(Excerpted data Opens)
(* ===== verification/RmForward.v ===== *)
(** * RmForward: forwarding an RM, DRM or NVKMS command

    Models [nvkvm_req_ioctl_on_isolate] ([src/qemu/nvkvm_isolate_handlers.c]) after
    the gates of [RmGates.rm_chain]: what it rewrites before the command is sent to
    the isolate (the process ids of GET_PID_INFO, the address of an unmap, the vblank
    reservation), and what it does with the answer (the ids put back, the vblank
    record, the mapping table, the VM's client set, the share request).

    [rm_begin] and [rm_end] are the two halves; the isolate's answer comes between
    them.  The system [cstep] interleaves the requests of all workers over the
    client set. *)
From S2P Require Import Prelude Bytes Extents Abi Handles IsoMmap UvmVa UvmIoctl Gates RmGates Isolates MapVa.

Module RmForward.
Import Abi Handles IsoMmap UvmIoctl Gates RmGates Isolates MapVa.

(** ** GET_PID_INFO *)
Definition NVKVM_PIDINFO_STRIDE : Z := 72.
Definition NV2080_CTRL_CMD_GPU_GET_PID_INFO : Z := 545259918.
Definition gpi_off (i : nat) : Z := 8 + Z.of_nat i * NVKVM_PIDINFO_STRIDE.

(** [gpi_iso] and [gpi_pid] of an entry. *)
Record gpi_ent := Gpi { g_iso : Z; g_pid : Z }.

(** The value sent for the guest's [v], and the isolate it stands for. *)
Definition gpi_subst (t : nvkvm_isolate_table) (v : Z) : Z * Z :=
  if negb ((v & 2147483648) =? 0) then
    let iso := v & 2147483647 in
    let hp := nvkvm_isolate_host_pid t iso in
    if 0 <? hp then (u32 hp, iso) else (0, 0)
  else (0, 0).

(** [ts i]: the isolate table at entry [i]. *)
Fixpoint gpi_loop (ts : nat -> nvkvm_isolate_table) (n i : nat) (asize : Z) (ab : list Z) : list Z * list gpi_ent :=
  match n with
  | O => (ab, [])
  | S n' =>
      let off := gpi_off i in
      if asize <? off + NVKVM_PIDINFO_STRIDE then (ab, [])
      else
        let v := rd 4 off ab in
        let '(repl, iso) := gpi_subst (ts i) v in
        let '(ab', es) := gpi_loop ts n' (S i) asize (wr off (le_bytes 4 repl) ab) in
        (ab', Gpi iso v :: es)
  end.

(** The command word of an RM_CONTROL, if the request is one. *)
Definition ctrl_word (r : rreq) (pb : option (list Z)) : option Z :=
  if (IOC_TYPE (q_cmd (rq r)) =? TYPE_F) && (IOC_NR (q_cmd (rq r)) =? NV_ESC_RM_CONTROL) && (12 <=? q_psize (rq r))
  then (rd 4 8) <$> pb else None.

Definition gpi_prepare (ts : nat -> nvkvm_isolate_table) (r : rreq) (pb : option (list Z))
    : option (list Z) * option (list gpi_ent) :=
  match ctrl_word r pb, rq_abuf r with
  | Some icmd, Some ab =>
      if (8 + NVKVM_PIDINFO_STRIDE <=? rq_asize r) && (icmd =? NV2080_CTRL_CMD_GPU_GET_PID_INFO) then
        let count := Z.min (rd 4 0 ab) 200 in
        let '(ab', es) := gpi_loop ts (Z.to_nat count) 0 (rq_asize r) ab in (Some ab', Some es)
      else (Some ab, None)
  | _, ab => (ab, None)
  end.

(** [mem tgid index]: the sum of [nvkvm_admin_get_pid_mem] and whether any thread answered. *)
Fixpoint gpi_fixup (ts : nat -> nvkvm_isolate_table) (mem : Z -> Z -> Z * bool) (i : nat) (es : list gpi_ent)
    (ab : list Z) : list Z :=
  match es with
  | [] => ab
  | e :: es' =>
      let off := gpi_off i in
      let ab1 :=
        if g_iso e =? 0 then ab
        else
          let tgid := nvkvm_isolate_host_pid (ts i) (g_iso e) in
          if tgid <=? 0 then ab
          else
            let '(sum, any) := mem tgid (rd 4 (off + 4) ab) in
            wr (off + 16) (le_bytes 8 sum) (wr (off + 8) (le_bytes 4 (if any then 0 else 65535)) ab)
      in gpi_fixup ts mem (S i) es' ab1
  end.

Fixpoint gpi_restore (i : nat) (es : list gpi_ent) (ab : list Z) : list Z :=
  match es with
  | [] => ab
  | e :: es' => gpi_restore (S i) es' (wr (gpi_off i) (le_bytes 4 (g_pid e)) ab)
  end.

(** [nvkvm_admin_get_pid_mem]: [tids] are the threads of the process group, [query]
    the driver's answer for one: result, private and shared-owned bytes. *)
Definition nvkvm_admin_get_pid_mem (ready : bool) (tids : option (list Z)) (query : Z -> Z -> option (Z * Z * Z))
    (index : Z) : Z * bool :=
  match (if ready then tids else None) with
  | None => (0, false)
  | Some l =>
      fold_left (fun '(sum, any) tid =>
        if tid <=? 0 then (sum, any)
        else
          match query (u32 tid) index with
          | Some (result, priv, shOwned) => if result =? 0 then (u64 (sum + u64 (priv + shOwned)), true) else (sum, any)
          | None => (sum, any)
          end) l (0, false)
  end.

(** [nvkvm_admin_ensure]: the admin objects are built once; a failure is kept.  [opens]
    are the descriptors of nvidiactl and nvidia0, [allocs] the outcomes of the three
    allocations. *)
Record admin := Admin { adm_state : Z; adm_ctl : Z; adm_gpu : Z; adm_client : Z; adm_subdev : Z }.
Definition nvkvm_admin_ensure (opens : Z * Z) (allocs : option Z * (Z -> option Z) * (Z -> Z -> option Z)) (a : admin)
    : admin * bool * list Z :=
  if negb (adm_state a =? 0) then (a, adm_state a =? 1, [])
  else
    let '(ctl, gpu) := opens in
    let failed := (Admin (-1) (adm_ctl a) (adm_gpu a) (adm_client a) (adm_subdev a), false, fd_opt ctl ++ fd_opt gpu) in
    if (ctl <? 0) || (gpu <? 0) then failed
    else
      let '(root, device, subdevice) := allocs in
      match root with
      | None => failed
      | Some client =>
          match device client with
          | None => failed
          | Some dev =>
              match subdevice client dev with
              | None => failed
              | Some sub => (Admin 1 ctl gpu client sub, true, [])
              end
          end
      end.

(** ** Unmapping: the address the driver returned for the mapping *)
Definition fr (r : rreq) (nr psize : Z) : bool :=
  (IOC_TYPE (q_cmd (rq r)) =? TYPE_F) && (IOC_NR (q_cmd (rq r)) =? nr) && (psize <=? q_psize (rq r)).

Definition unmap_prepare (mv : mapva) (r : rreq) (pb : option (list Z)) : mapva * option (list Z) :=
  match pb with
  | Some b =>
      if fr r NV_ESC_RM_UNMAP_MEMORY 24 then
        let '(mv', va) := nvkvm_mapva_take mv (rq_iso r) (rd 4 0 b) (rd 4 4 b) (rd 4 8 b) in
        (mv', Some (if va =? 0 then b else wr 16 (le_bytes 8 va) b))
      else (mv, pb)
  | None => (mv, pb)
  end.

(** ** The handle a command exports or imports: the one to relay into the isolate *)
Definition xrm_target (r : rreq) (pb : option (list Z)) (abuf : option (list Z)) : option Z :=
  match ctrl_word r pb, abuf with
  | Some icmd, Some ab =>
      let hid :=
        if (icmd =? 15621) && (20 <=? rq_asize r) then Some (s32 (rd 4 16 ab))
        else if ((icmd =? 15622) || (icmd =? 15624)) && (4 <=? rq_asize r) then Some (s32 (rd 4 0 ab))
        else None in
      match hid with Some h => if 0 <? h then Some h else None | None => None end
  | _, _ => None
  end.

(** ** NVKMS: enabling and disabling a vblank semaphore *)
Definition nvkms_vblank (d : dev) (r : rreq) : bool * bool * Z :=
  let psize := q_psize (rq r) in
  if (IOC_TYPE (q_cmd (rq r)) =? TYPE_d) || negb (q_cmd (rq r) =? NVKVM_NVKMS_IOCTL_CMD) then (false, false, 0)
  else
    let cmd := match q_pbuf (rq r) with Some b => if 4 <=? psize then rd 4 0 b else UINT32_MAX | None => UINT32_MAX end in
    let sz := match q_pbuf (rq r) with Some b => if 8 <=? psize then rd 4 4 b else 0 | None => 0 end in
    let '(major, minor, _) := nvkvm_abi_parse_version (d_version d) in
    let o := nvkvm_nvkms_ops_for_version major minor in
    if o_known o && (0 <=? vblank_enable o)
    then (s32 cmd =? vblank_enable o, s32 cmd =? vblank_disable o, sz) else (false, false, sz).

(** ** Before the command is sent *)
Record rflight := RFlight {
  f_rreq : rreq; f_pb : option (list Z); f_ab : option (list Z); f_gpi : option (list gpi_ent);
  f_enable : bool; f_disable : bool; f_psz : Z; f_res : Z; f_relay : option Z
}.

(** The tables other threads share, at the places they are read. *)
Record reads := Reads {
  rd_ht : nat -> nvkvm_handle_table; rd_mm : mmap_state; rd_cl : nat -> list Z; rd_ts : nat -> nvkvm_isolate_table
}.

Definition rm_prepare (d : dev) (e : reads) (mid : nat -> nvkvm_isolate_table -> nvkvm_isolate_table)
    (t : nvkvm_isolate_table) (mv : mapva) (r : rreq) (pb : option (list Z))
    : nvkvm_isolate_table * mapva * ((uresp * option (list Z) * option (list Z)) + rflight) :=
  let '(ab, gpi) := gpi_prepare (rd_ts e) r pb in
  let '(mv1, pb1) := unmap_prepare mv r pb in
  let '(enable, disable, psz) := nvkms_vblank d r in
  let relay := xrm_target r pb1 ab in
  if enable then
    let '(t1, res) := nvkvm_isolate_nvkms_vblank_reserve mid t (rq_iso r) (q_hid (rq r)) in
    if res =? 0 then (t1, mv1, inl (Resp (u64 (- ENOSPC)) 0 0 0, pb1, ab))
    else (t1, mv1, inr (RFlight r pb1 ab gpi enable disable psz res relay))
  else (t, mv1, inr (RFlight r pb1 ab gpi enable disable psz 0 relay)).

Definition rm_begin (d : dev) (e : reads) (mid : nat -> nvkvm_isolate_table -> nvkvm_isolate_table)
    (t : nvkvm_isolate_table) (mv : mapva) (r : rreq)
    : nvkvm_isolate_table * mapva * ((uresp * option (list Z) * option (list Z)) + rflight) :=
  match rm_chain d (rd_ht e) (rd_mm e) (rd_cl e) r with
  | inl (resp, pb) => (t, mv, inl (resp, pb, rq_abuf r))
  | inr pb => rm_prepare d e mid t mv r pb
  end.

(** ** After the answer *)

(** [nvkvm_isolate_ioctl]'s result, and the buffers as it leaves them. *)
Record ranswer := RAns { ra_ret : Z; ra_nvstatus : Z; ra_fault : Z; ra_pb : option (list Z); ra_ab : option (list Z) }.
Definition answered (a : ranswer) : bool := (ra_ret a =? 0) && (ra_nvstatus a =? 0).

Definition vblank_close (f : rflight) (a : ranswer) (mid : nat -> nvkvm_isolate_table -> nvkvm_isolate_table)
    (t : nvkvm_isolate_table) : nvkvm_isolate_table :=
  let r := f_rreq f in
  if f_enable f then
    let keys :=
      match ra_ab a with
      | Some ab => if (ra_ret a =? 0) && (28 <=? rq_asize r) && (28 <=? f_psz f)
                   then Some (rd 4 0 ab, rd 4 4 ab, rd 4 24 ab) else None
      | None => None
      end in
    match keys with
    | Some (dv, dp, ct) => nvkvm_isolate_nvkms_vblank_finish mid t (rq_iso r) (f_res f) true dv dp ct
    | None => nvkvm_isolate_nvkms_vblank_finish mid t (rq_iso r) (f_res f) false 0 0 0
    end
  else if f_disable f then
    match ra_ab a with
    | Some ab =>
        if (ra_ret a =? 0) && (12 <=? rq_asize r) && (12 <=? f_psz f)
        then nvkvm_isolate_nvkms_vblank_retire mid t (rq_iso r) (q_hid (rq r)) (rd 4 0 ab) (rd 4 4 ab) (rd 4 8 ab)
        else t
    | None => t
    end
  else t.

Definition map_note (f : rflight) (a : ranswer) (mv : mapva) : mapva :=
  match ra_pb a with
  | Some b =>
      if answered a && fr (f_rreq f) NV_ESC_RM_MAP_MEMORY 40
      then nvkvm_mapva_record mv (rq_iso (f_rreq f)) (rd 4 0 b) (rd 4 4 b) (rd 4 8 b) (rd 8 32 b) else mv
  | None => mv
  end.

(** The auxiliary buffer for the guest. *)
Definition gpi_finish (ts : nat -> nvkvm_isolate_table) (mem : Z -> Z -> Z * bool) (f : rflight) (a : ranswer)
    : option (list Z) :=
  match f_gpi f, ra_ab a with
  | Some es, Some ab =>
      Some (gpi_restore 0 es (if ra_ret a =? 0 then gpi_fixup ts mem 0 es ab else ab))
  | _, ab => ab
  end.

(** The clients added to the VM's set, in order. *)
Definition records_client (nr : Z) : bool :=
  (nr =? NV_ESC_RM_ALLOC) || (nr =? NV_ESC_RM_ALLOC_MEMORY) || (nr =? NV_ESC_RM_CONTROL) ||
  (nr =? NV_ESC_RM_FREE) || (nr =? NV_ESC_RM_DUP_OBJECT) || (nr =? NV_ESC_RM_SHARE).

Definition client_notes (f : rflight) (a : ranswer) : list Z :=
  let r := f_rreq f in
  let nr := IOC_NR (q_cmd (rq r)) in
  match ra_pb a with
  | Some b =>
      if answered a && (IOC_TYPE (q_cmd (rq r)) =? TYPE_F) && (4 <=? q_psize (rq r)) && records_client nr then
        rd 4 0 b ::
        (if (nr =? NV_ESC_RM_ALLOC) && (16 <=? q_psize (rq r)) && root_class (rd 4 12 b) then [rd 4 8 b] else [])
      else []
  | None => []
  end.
(Excerpted data Closes)
Take the entries above and copy them exactly from the first line through the line with "the gates of"; leave out every line after it.

** Expected output **
(* ===== verification/RmForward.v ===== *)
(** * RmForward: forwarding an RM, DRM or NVKMS command

    Models [nvkvm_req_ioctl_on_isolate] ([src/qemu/nvkvm_isolate_handlers.c]) after
    the gates of [RmGates.rm_chain]: what it rewrites before the command is sent to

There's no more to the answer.